In such cases (and I do not know how many jurisdictions are in this category) we should insist on the use of hand-marked ballots counted by optical scanners whose designs and programs are open source, and which pass stringent qualification tests conducted openly by publicly-funded agencies. Strong provisions for random checking via manual recounts should also be mandated, with clear, strictly enforced procedures for thoro forensic investigations if the machine outputs do not check out.
E-voting venders often defend their products by claiming that no hard evidence of e-voting fraud has been developed, so that there is no proof that these systems are vulnerable. Actually, there are numerous instances of highly suspicious situations involving these systems, but the circumstances in which they are deployed, the lack of adequate security procedures, the secrecy imposed by the vendors about their products, and the complexity of the systems are all factors that make it extremely difficult to produce clear evidence of deliberate fraud. (It is, incidentally, characteristic of computer-based systems that it is often difficult, if not impossible, to distinguish between unintended and malicious malfunction.) In general, when a new system is proposed for an application in which malfunction--regardless of cause--can result in very serious harm, the proponents should bear the burden of proof that the system is safe. Critics should be expected only to point out potential problems, not to prove that the system is unsafe. Proposed new systems, unlike people accused of crimes, should not be considered innocent until proven guilty. An interesting pair of essays dealing with the issue of burden of proof, among other points, is in [SHAMOS-2] and [ CRANE-3].

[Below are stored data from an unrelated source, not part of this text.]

(* ===== verification/Replay.v ===== *)
(** * Running and resuming a workflow script

    The calls of a script, their replay keys, and the journal replay of
    [apra-fleet-workflow/src/workflow/index.mjs]: [agent], [command] and
    [parallel] as far as they number calls, look them up in the journal of the
    run being resumed, dispatch them and journal them.

    A script is a tree of what it does next: it ends, makes a call and goes on
    with its outcome, or enters a [parallel()] barrier and goes on with the
    branches' outcomes.  A step of [run_step] is what the event loop does in one
    piece for one branch: start a call, receive its reply, enter a barrier, end.
    A schedule chooses the branch each time.  The fleet's replies, [sha256] and
    [JSON.parse]/[JSON.stringify] are arguments.

    A call is one step out and one step back: its wait at the gate is in
    [PauseGate], the repair rounds of an agent call are in [Agent], and its
    reply here is the one that ended it.  A record has the fields that the
    loader and the replay read. *)

From Stdlib Require Import Ascii.
From S2P Require Import Prelude JsMap JsVal Text Journal.
Local Open Scope string_scope.
Local Open Scope list_scope.

(** ** Calls and replies *)

(** [ac_text] is the prompt with its schema instruction, or the substituted
    command line. *)
Record acall := {
  ac_type : activity_type;
  ac_member : string;
  ac_text : string;
  ac_schema : bool;
  ac_failSoft : bool
}.

#[export] Instance acall_eq_dec : EqDecision acall.
Proof. solve_decision. Defined.

(** What the fleet answered: the message of the typed error the call ends
    with, or the display text, the clean text newer servers add
    ([structuredContent.response] or [.stdout]), and for a schema call the
    value extracted from it. *)
Record reply := {
  rp_error : option string;
  rp_cancelled : bool;              (** the error is a [CancelledError] *)
  rp_text : string;
  rp_clean : option string;
  rp_parsed : jsval
}.

(** What a call or a barrier gives back: a value, or an error it throws. *)
Inductive outcome := Val (v : jsval) | Err (msg : string).

Definition soft (ok : bool) (output : jsval) (error : jsval) : jsval :=
  JObj [("ok", JBool ok); ("output", output); ("error", error)].

(** The value a live call returns. *)
Definition live_value (c : acall) (r : reply) : outcome :=
  match rp_error r with
  | Some e =>
      match ac_type c with
      | Command => if ac_failSoft c && negb (rp_cancelled r) then Val (soft false (JStr "") (JStr e)) else Err e
      | Agent => Err e
      end
  | None =>
      match ac_type c with
      | Agent => if ac_schema c then Val (rp_parsed r) else Val (JStr (default (rp_text r) (rp_clean r)))
      | Command =>
          let out := JStr (default (rp_text r) (rp_clean r)) in
          if ac_failSoft c then Val (soft true out JNull) else Val out
      end
  end.

Section run.
Context (sha256 : string -> string) (json_parse : string -> option jsval) (stringify : jsval -> string).

(** The fields of the journaled [activity:start] and [activity:end]. *)
Definition meta_fields (id key : string) (c : acall) : list (string * jsval) :=
  [("id", JStr id); ("type", JStr (type_name (ac_type c))); ("member", JStr (ac_member c));
   ("replayKey", JStr key)]
  ++ match ac_type c with Command => [("failSoft", JBool (ac_failSoft c))] | Agent => [] end.

Definition start_record (id key : string) (c : acall) : jsval :=
  JObj (("event", JStr "activity:start") :: meta_fields id key c).

Definition journaled_output (c : acall) (r : reply) : string :=
  match ac_type c with
  | Agent => if ac_schema c then stringify (rp_parsed r) else rp_text r
  | Command => rp_text r
  end.

Definition end_record (id key : string) (c : acall) (r : reply) : jsval :=
  JObj (("event", JStr "activity:end") :: meta_fields id key c
        ++ match rp_error r with
           | None => [("success", JBool true); ("output", JStr (journaled_output c r))]
           | Some e => [("success", JBool false); ("error", JStr e)]
           end).

(** What a replayed call returns, from its completed, successful record. *)
Definition cached_value (c : acall) (rec : jsval) : outcome :=
  let out := prop "output" rec in
  match ac_type c with
  | Agent =>
      if ac_schema c then
        match json_parse (default "" (as_str out)) with
        | Some v => Val v
        | None => Err "SyntaxError"
        end
      else Val out
  | Command => if truthy (prop "failSoft" rec) then Val (soft true out JNull) else Val out
  end.

(** The events of a replayed call, marked as such; a cached output that does
    not parse throws between the two. *)
Definition replayed_fields (id key : string) (c : acall) (rec : jsval) : list (string * jsval) :=
  [("id", JStr id); ("type", JStr (type_name (ac_type c))); ("member", JStr (ac_member c));
   ("replayKey", JStr key); ("replayed", JBool true)]
  ++ match ac_type c with
     | Command => [("failSoft", JBool (truthy (prop "failSoft" rec)))]
     | Agent => []
     end.

Definition replayed_records (id key : string) (c : acall) (rec : jsval) : list jsval :=
  JObj (("event", JStr "activity:start") :: replayed_fields id key c rec)
  :: match cached_value c rec with
     | Val _ => [JObj (("event", JStr "activity:end") :: replayed_fields id key c rec
                       ++ [("success", JBool true); ("output", prop "output" rec)])]
     | Err _ => []
     end.

(** ** Sequences *)

(** The part of a run's or a branch's store that numbers calls. *)
Record store := { seqPrefix : string; activitySeq : nat; parallelSeq : nat }.

Definition top_store : store := {| seqPrefix := ""; activitySeq := 0; parallelSeq := 0 |}.

Definition nextSequence (st : store) : string := seqPrefix st +:+ pretty (activitySeq st).
Definition bump_seq (st : store) : store :=
  {| seqPrefix := seqPrefix st; activitySeq := S (activitySeq st); parallelSeq := parallelSeq st |}.
Definition bump_par (st : store) : store :=
  {| seqPrefix := seqPrefix st; activitySeq := activitySeq st; parallelSeq := S (parallelSeq st) |}.

(** The fork of branch [i] of the barrier being entered. *)
Definition branch_store (st : store) (i : nat) : store :=
  {| seqPrefix := seqPrefix st +:+ pretty (parallelSeq st) +:+ ":" +:+ pretty i +:+ ":";
     activitySeq := 0; parallelSeq := 0 |}.

Definition call_key (st : store) (c : acall) : string :=
  computeActivityKey (nextSequence st) (ac_type c) (Some (ac_member c)) (hashText sha256 (Some (ac_text c))).

(** ** Scripts *)

Inductive script :=
| Finish (r : outcome)
| DoCall (c : acall) (k : outcome -> script)
| Barrier (continueOnError : bool) (bs : list script) (k : outcome -> script).

(** ** Execution *)

Inductive task :=
| Running (st : store) (p : script)
| Dispatched (st : store) (id key : string) (c : acall) (k : outcome -> script)
| Joining (st : store) (continueOnError : bool) (bs : list task) (k : outcome -> script)
| Ended (r : outcome).

Definition ended (t : task) : option outcome := match t with Ended r => Some r | _ => None end.

(** [Promise.all] over the branches: with [continueOnError] an error becomes
    [null]; without it the first error rejects, whatever the others do. *)
Definition value_of (r : outcome) : jsval := match r with Val v => v | Err _ => JNull end.
Definition error_of (r : outcome) : option string := match r with Val _ => None | Err e => Some e end.

Definition first_error (bs : list task) : option string :=
  head (omap (fun t => ended t ≫= error_of) bs).

(** The barrier after one of its branches moved; the branches still running
    when it rejects go on unobserved. *)
Definition settle (st : store) (ce : bool) (bs : list task) (k : outcome -> script) : task * list task :=
  match (if ce then None else first_error bs) with
  | Some e => (Running st (k (Err e)), filter (fun t => ended t = None) bs)
  | None =>
      match mapM ended bs with
      | Some rs => (Running st (k (Val (JArr (value_of <$> rs)))), [])
      | None => (Joining st ce bs k, [])
      end
  end.

(** What a step does that others can see. *)
Inductive effect :=
| Quiet
| Dispatch (id key : string) (c : acall)
| Replayed (id key : string) (c : acall) (rec : jsval)
| Reply (id key : string) (c : acall) (r : reply).

(** One step of the branch at the root: [hit] is the journal's record to
    replay for a key, [id] a fresh activity id, [r] the reply of a dispatched call. *)
Definition leaf_step (hit : string -> option jsval) (id : string) (r : option reply)
    (t : task) : option (task * list task * effect) :=
  match t with
  | Running _ (Finish o) => Some (Ended o, [], Quiet)
  | Running st (DoCall c k) =>
      let key := call_key st c in
      match hit key with
      | Some rec => Some (Running (bump_seq st) (k (cached_value c rec)), [], Replayed id key c rec)
      | None => Some (Dispatched (bump_seq st) id key c k, [], Dispatch id key c)
      end
  | Running st (Barrier ce bs k) =>
      let '(t', orphans) :=
        settle (bump_par st) ce (imap (fun i b => Running (branch_store st i) b) bs) k in
      Some (t', orphans, Quiet)
  | Dispatched st id' key c k =>
      rp ← r; Some (Running st (k (live_value c rp)), [], Reply id' key c rp)
  | Joining _ _ _ _ | Ended _ => None
  end.

(** A step of the branch at [path], a list of branch indexes from the root. *)
Fixpoint task_step (hit : string -> option jsval) (id : string) (r : option reply)
    (path : list nat) (t : task) : option (task * list task * effect) :=
  match path, t with
  | [], _ => leaf_step hit id r t
  | i :: path', Joining st ce bs k =>
      match bs !! i with
      | None => None
      | Some b =>
          match task_step hit id r path' b with
          | None => None
          | Some (b', orphans, e) =>
              let '(t', more) := settle st ce (<[i := b']> bs) k in
              Some (t', orphans ++ more, e)
          end
      end
  | _ :: _, _ => None
  end.

(** ** A run *)

Record run := {
  rn_main : task;
  rn_orphans : list task;
  rn_replay : option (list (string * jsval));   (** [replay.completedByKey] *)
  rn_diverged : bool;
  rn_log : list jsval;                          (** the journal records *)
  rn_dispatched : list string                   (** the keys sent to the fleet *)
}.

Definition new_run (p : script) (replay : option (list (string * jsval))) : run :=
  {| rn_main := Running top_store p; rn_orphans := []; rn_replay := replay; rn_diverged := false;
     rn_log := []; rn_dispatched := [] |}.

(** [replay && !replay.diverged && cached && cached.success] *)
Definition replay_hit (s : run) (key : string) : option jsval :=
  if rn_diverged s then None
  else m ← rn_replay s; rec ← jget key m; if truthy (prop "success" rec) then Some rec else None.

Definition observe (e : effect) (s : run) : run :=
  match e with
  | Quiet => s
  | Replayed id key c rec =>
      {| rn_main := rn_main s; rn_orphans := rn_orphans s; rn_replay := rn_replay s;
         rn_diverged := rn_diverged s; rn_log := rn_log s ++ replayed_records id key c rec;
         rn_dispatched := rn_dispatched s |}
  | Dispatch id key c =>
      {| rn_main := rn_main s; rn_orphans := rn_orphans s; rn_replay := rn_replay s;
         rn_diverged := rn_diverged s || bool_decide (is_Some (rn_replay s));
         rn_log := rn_log s ++ [start_record id key c]; rn_dispatched := rn_dispatched s ++ [key] |}
  | Reply id key c r =>
      {| rn_main := rn_main s; rn_orphans := rn_orphans s; rn_replay := rn_replay s;
         rn_diverged := rn_diverged s; rn_log := rn_log s ++ [end_record id key c r];
         rn_dispatched := rn_dispatched s |}
  end.

(** A choice of the scheduler: the main task or an orphan, the branch, the
    fresh id and the reply it may consume. *)
Record choice := { ch_orphan : option nat; ch_path : list nat; ch_id : string; ch_reply : option reply }.

Definition run_step (s : run) (ch : choice) : option run :=
  match ch_orphan ch with
  | None =>
      match task_step (replay_hit s) (ch_id ch) (ch_reply ch) (ch_path ch) (rn_main s) with
      | None => None
      | Some (t', more, e) =>
          Some (observe e {| rn_main := t'; rn_orphans := rn_orphans s ++ more; rn_replay := rn_replay s;
                             rn_diverged := rn_diverged s; rn_log := rn_log s;
                             rn_dispatched := rn_dispatched s |})
      end
  | Some j =>
      match rn_orphans s !! j with
      | None => None
      | Some t =>
          match task_step (replay_hit s) (ch_id ch) (ch_reply ch) (ch_path ch) t with
          | None => None
          | Some (t', more, e) =>
              Some (observe e {| rn_main := rn_main s; rn_orphans := <[j := t']> (rn_orphans s) ++ more;
                                 rn_replay := rn_replay s; rn_diverged := rn_diverged s;
                                 rn_log := rn_log s; rn_dispatched := rn_dispatched s |})
          end
      end
  end.

Fixpoint run_steps (s : run) (cs : list choice) : option run :=
  match cs with
  | [] => Some s
  | c :: cs' => s' ← run_step s c; run_steps s' cs'
  end.
End run.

Except for jurisdictions where the number of items on the ballot is exceptionally large, there is no sound reason to make a critical aspect of our democracy vulnerable to corruption via costly, complex technology that offers no important benefits, when there exists a simple, inexpensive, time-tested alternative. This is an unusual case in which low-tech trumps hi-tech. It is important that computer experts point this out to "civilians", and particularly to election officials, overly impressed by technological glitz.